_PROBLEM STATEMENT_
Below are the records; collect from them each line containing the string "Hfree".

_DATASET RECORDS_
(** C8. When the requested frequency [f] is not zero, the timer's line is
    free in the handler table and the counter frequency [cf] reads as
    non-zero, [GenericTimer::init] returns having stored and written to
    [CNTP_TVAL_EL0] exactly one reload value: [cf / f], or [1] when that
    quotient is zero. *)
Theorem init_programs_reload_value h ctx w f :
  0 < f ->
  irq_number (global_el1_timer_instance w) < MAX_IRQS ->
  is_registered (slot_of w (irq_number (global_el1_timer_instance w))) = false ->
  wrap64 (sysreg w CNTFRQ_EL0) <> 0 ->
  exists w',
    GenericTimer_init ld msr_effect f h ctx w = Ret tt w'
    /\ current_interval_ticks (global_el1_timer_instance w')
       = Z.max 1 (wrap64 (sysreg w CNTFRQ_EL0) / f)
    /\ msr_writes CNTP_TVAL_EL0 (trace w')
       = msr_writes CNTP_TVAL_EL0 (trace w)
         ++ [Z.max 1 (wrap64 (sysreg w CNTFRQ_EL0) / f)].
Proof.
  intros Hf Hirq Hfree Hcf.
  unfold GenericTimer_init.
  destruct (Z.eqb_spec f 0) as [->|_]; [lia|].
  unfold GenericTimer_get_timer_frequency_hz, GenericTimer_set_interval_ticks,
    GenericTimer_set_control, get_interrupt_controller, enable_irq.
  run.
  rewrite register_handler_free; [| exact Hirq | exact Hfree].
  cbn [negb]. simpl_world.
  destruct (Z.eqb_spec (wrap64 (sysreg w CNTFRQ_EL0)) 0) as [E|_]; [contradiction|].
  set (cf := wrap64 (sysreg w CNTFRQ_EL0)) in *.
  assert (Hcf0 : 0 <= cf) by (apply Z.mod_pos_bound; lia).
  assert (Hq : 0 <= cf / f) by (apply Z.div_pos; lia).
  destruct (Z.eqb_spec (cf / f) 0) as [Hz|Hnz]; simpl_world;
    destruct ((num_irq_lines (g_gic_driver w) <=? irq_number (global_el1_timer_instance w))
              || (MAX_IRQS <=? irq_number (global_el1_timer_instance w)));
    simpl_world; (eexists; split; [reflexivity|]); simpl_world;
    (split; [lia|]);
    unfold msr_writes; rewrite !omap_app; cbn [omap list_omap];
    destruct (decide (CNTP_TVAL_EL0 = CNTP_TVAL_EL0)); try congruence;
    destruct (decide (CNTP_CTL_EL0 = CNTP_TVAL_EL0)); try discriminate;
    cbn [app]; rewrite ?app_nil_r; do 2 f_equal; lia.
Qed.

(** The failures [init] does treat as fatal: a line that already has a
    handler, and a counter frequency that reads as zero. *)
Lemma init_halts_when_line_taken h ctx w f :
  f <> 0 ->
  irq_number (global_el1_timer_instance w) < MAX_IRQS ->
  is_registered (slot_of w (irq_number (global_el1_timer_instance w))) = true ->
  returns (GenericTimer_init ld msr_effect f h ctx w) = false.
Proof.
  intros Hf Hirq Htaken.
  unfold GenericTimer_init.
  destruct (Z.eqb_spec f 0) as [|_]; [contradiction|].
  unfold get_interrupt_controller. run.
  rewrite register_handler_taken; [| exact Hirq | exact Htaken].
  reflexivity.
Qed.

Lemma init_halts_when_counter_zero h ctx w f :
  f <> 0 ->
  irq_number (global_el1_timer_instance w) < MAX_IRQS ->
  is_registered (slot_of w (irq_number (global_el1_timer_instance w))) = false ->
  wrap64 (sysreg w CNTFRQ_EL0) = 0 ->
  returns (GenericTimer_init ld msr_effect f h ctx w) = false.
Proof.
  intros Hf Hirq Hfree Hcf.
  unfold GenericTimer_init.
  destruct (Z.eqb_spec f 0) as [|_]; [contradiction|].
  unfold GenericTimer_get_timer_frequency_hz, get_interrupt_controller. run.
  rewrite register_handler_free; [| exact Hirq | exact Hfree].
  cbn [negb]. simpl_world. rewrite Hcf. reflexivity.
Qed.

(** C7, as the code has it. With a stored reload value of zero,
    [handle_interrupt] writes [CNTP_CTL_EL0] with ENABLE clear and IMASK set
    and leaves [CNTP_TVAL_EL0] alone; it then goes on as on any tick: when a
    user callback is set it is called once with the timer's line and the
    user context, and end-of-interrupt is signalled after it returns; when
    none is set, end-of-interrupt is signalled at once. *)
Theorem handle_interrupt_zero_reload w :
  current_interval_ticks (global_el1_timer_instance w) = 0 ->
  (user_handler (global_el1_timer_instance w) = nullptr ->
   GenericTimer_handle_interrupt invoke msr_effect w
   = Ret tt
       (record [MmioWrite (eoir_addr w) (irq_number (global_el1_timer_instance w))]
          (set_sysreg (msr_effect CNTP_CTL_EL0 2)
             (record [Msr CNTP_CTL_EL0 2] w))))
  /\ (user_handler (global_el1_timer_instance w) <> nullptr ->
      GenericTimer_handle_interrupt invoke msr_effect w
      = (invoke (user_handler (global_el1_timer_instance w))
                (irq_number (global_el1_timer_instance w))
                (user_context (global_el1_timer_instance w));;
         irq ← gets (fun w => irq_number (global_el1_timer_instance w));
         end_of_interrupt irq)
          (record [Call (user_handler (global_el1_timer_instance w))
                        (irq_number (global_el1_timer_instance w))
                        (user_context (global_el1_timer_instance w))]
             (set_sysreg (msr_effect CNTP_CTL_EL0 2)
                (record [Msr CNTP_CTL_EL0 2] w)))).
Proof.
  intros Hzero.
  unfold GenericTimer_handle_interrupt, GenericTimer_set_control,
    get_interrupt_controller, eoir_addr.
  run. rewrite Hzero. cbn [Z.ltb Z.compare]. simpl_world.
  split.
  - intros Hnull. rewrite Hnull. cbn [Z.eqb nullptr negb]. reflexivity.
  - intros Hcb. apply Z.eqb_neq in Hcb. rewrite Hcb. cbn [negb]. reflexivity.
Qed.

End Timer.

(** C6 as the specification states it fails: at reset, [init] with a zero
    frequency returns to its caller, and the only thing it has done is log. *)
Lemma init_zero_frequency_does_not_halt :
  returns (GenericTimer_init sample_link_map latching_msr 0 0x3000 0x3008 boot_world) = true
  /\ trace (final (GenericTimer_init sample_link_map latching_msr 0 0x3000 0x3008 boot_world))
     = [Kprintf "GenericTimer: Cannot initialize with 0 Hz frequency.\n" []].
Proof. split; reflexivity. Qed.

(** C7 as the specification states it fails: with a zero reload value and a
    callback stored, the callback is called. *)
Lemma zero_reload_still_calls_back :
  current_interval_ticks (global_el1_timer_instance world_with_callback_no_reload) = 0
  /\ calls_in (trace (final (GenericTimer_handle_interrupt idle_handler latching_msr
                               world_with_callback_no_reload)))
     = [(0x3000, 30, 0x3008)].
Proof. split; reflexivity. Qed.

Lemma handle_interrupt_zero_reload_witness :
  current_interval_ticks (global_el1_timer_instance world_with_callback_no_reload) = 0
  /\ user_handler (global_el1_timer_instance world_with_callback_no_reload) <> nullptr
  /\ GenericTimer_handle_interrupt idle_handler latching_msr world_with_callback_no_reload
     = Ret tt
         (record [MmioWrite (GICC_BASE + GICC_EOIR) 30]
            (record [Call 0x3000 30 0x3008]
               (set_sysreg (latching_msr CNTP_CTL_EL0 2)
                  (record [Msr CNTP_CTL_EL0 2] world_with_callback_no_reload)))).
Proof.
  assert (Hzero : current_interval_ticks
                    (global_el1_timer_instance world_with_callback_no_reload) = 0)
    by reflexivity.
  assert (Hcb : user_handler (global_el1_timer_instance world_with_callback_no_reload)
                <> nullptr) by discriminate.
  split; [exact Hzero|]. split; [exact Hcb|].
  exact (proj2 (handle_interrupt_zero_reload idle_handler latching_msr
                  world_with_callback_no_reload Hzero) Hcb).
Defined.

Lemma init_programs_reload_value_witness :
  0 < 100
  /\ irq_number (global_el1_timer_instance (world_with_counter 1000000)) < MAX_IRQS
  /\ is_registered (slot_of (world_with_counter 1000000) 30) = false
  /\ wrap64 (sysreg (world_with_counter 1000000) CNTFRQ_EL0) <> 0
  /\ exists w',
       GenericTimer_init sample_link_map latching_msr 100 0x3000 0x3008
         (world_with_counter 1000000) = Ret tt w'
       /\ current_interval_ticks (global_el1_timer_instance w') = 10000
       /\ msr_writes CNTP_TVAL_EL0 (trace w') = [10000].
Proof.
  assert (Hf : 0 < 100) by lia.
  assert (Hirq : irq_number (global_el1_timer_instance (world_with_counter 1000000))
                 < MAX_IRQS) by (change (30 < 256); lia).
  assert (Hfree : is_registered
                    (slot_of (world_with_counter 1000000)
                       (irq_number (global_el1_timer_instance (world_with_counter 1000000))))
                  = false) by reflexivity.
  assert (Hcf : wrap64 (sysreg (world_with_counter 1000000) CNTFRQ_EL0) <> 0)
    by (change (1000000 <> 0); lia).
  split; [exact Hf|]. split; [exact Hirq|]. split; [exact Hfree|]. split; [exact Hcf|].
  exact (init_programs_reload_value sample_link_map latching_msr 0x3000 0x3008
           (world_with_counter 1000000) 100 Hf Hirq Hfree Hcf).
Defined.

(** ** The IRQ vector handler *)

(** C9 as the specification states it fails: at reset, before
    [gic_init_global] has run, the accessor already returns the driver, and
    the IRQ handler goes to the hardware: it reads [GICC_IAR] and, the line
    count still being zero, writes [GICC_EOIR]. *)
Lemma controller_present_at_reset :
  get_interrupt_controller = Some the_gic_driver
  /\ trace (final (c_irq_handler idle_handler boot_world))
     = [MmioRead (GICC_BASE + GICC_IAR);
        Kprintf "GIC: IRQ ID %u out of expected range (max %u from TYPER).\n" [0; 0];
        MmioWrite (GICC_BASE + GICC_EOIR) 0].
Proof. split; reflexivity. Qed.
(** C10: the scoped resolver looks into the scope's cache, and stores into
    it, only at the token it is called with: what it returns and does depends
    on the cache at that token alone, and the cache it leaves differs from
    the one it found at most at that token.  Called with a factory's token
    that is not cached, it resolves the factory's dependencies with the
    ordinary [resolve], whatever the cache holds for them: a scoped
    dependency is constructed again, neither taken from the cache nor stored
    into it. *)
Theorem scoped_cache_only_for_requested_token fuel c instances token m :
  (∀ instances2 : gmap string value,
     instances2 !! token = instances !! token →
     map_outcome fst (scopedResolve user_fn fuel c instances2 token m).1
     = map_outcome fst (scopedResolve user_fn fuel c instances token m).1
     ∧ (scopedResolve user_fn fuel c instances2 token m).2
       = (scopedResolve user_fn fuel c instances token m).2)
  ∧ (∀ v instances' m',
       scopedResolve user_fn fuel c instances token m = (Ret (v, instances'), m') →
       ∀ dep, dep ≠ token → instances' !! dep = instances !! dep)
  ∧ (∀ fuel' o deps f,
       fuel = S fuel' →
       getState c !! token = Some (VObj o) →
       dependencies o = Some deps →
       factory o = Some f →
       instances !! token = None →
       scopedResolve user_fn fuel c instances token m =
         match (let* args := mapM (resolve user_fn fuel' c) deps in
                call user_fn f args) m with
         | (Ret v, m') =>
             (Ret (v, if decide (scope o = Some Scoped)
                      then <[token := v]> instances else instances), m')
         | (Throw e, m') => (Throw e, m')
         | (OutOfFuel, m') => (OutOfFuel, m')
         end).
Proof.
  split; [|split].
  - intros instances2 Hsame.
    destruct (instances !! token) as [cached|] eqn:Hcache.
    + by rewrite !(scopedResolve_hit _ _ _ _ cached).
    + rewrite !scopedResolve_miss by done.
      destruct (resolve user_fn fuel c token m) as [[v|e|] m1]; done.
  - intros v instances' m'.
    destruct (instances !! token) as [cached|] eqn:Hcache.
    + rewrite (scopedResolve_hit _ _ _ _ cached) by done. by intros; simplify_eq.
    + rewrite scopedResolve_miss by done.
      destruct (resolve user_fn fuel c token m) as [[v1|e|] m1]; [|done..].
      intros Heq dep Hdep. simplify_eq.
      destruct (decide _); [|done]. by rewrite lookup_insert_ne.
  - intros fuel' o deps f -> Hlook Hdeps Hf Hmiss.
    rewrite scopedResolve_miss by done.
    rewrite (resolve_factory fuel' c token o deps f m) by done.
    rewrite Hlook.
    change (get_scope_opt (default VUndefined (Some (VObj o)))) with (scope o).
    by destruct (bind _ _ m) as [[v|e|] m1].
Qed.

(** Every scoped token the callback has been answered for is in the cache,
    with the answer it got. *)
Lemma scopedResolve_keeps_answers fuel c instances seen token v instances' m m' :
  (∀ t w, (t, w) ∈ seen →
          get_scope_opt (default VUndefined (getState c !! t)) = Some Scoped →
          instances !! t = Some w) →
  scopedResolve user_fn fuel c instances token m = (Ret (v, instances'), m') →
  ∀ t w, (t, w) ∈ seen ++ [(token, v)] →
         get_scope_opt (default VUndefined (getState c !! t)) = Some Scoped →
         instances' !! t = Some w.
Proof.
  intros Hinv Hrun t w Hin Hscoped.
  destruct (instances !! token) as [cached|] eqn:Hcache.
  - rewrite (scopedResolve_hit _ _ _ _ cached) in Hrun by done. simplify_eq.
    apply elem_of_app in Hin as [Hin|Hin]; [by apply Hinv|].
    apply list_elem_of_singleton in Hin. by simplify_eq.
  - rewrite scopedResolve_miss in Hrun by done.
    destruct (resolve user_fn fuel c token m) as [[v1|e|] m1]; [|done..].
    simplify_eq. apply elem_of_app in Hin as [Hin|Hin].
    + specialize (Hinv t w Hin Hscoped).
      destruct (decide _); [|done].
      rewrite lookup_insert_ne; [done|]. intros ->. congruence.
    + apply list_elem_of_singleton in Hin. simplify_eq.
      rewrite decide_True by done. apply lookup_insert_eq.
Qed.

Lemma run_callback_answers fuel c callback instances seen m vs seen' m' :
  (∀ t w, (t, w) ∈ seen →
          get_scope_opt (default VUndefined (getState c !! t)) = Some Scoped →
          instances !! t = Some w) →
  run_callback user_fn fuel c callback instances seen m = (Ret (vs, seen'), m') →
  ∃ instances' : gmap string value,
    ∀ t w, (t, w) ∈ seen' →
           get_scope_opt (default VUndefined (getState c !! t)) = Some Scoped →
           instances' !! t = Some w.
Proof.
  revert instances seen m.
  induction callback as [vs0|e|token k IH]; intros instances seen m Hinv; simpl.
  - unfold ret. intros; simplify_eq. eauto.
  - done.
  - destruct (scopedResolve user_fn fuel c instances token m)
      as [[[v instances1]|e|] m1] eqn:Hstep; [| |done].
    + apply IH. by eapply scopedResolve_keeps_answers.
    + by apply IH.
Qed.

(** C5, as amended: for a token registered with scope ["scoped"], all the
    answers the scoped resolver gives for it within one [createScope]
    callback are the same instance, since once the token is in the scope's
    cache the resolver returns the cached instance and runs nothing; each
    [createScope] starts from an empty cache, so that the first resolution of
    the token in a scope is an ordinary [resolve] on the machine as it is
    then: it constructs the instance anew, taking nothing from an earlier
    scope (and the ordinary [resolve] has no cache to take from).  The
    instances of two scopes are therefore the results of two separate
    constructions. *)
Theorem scoped_instances_per_scope fuel c token m :
  get_scope_opt (default VUndefined (getState c !! token)) = Some Scoped →
  (∀ callback vs seen m',
     createScope user_fn fuel c callback m = (Ret (vs, seen), m') →
     ∀ v w, (token, v) ∈ seen → (token, w) ∈ seen → v = w)
  ∧ (∀ fuel' instances v m0,
       instances !! token = Some v →
       scopedResolve user_fn fuel' c instances token m0 = (Ret (v, instances), m0))
  ∧ (∀ k,
       createScope user_fn fuel c (CResolve token k) m =
         match resolve user_fn fuel c token m with
         | (Ret v, m1) =>
             run_callback user_fn fuel c (k (Normal v)) {[token := v]}
                          [(token, v)] m1
         | (Throw e, m1) => run_callback user_fn fuel c (k (Abrupt e)) ∅ [] m1
         | (OutOfFuel, m1) => (OutOfFuel, m1)
         end).
Proof.
  intros Hscoped. split; [|split].
  - intros callback vs seen m' Hrun v w Hv Hw.
    apply run_callback_answers in Hrun as [instances' Hcache]; [|set_solver].
    pose proof (Hcache token v Hv Hscoped). pose proof (Hcache token w Hw Hscoped).
    congruence.
  - intros fuel' instances v m0. apply scopedResolve_hit.
  - intros k. unfold createScope. simpl.
    rewrite scopedResolve_miss by apply lookup_empty.
    destruct (resolve user_fn fuel c token m) as [[v|e|] m1]; [|done..].
    by rewrite decide_True, insert_empty by done.
Qed.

_WORKED SOLUTION_
  intros Hf Hirq Hfree Hcf.
  rewrite register_handler_free; [| exact Hirq | exact Hfree].
  intros Hf Hirq Hfree Hcf.
  rewrite register_handler_free; [| exact Hirq | exact Hfree].
  assert (Hfree : is_registered
  split; [exact Hf|]. split; [exact Hirq|]. split; [exact Hfree|]. split; [exact Hcf|].
           (world_with_counter 1000000) 100 Hf Hirq Hfree Hcf).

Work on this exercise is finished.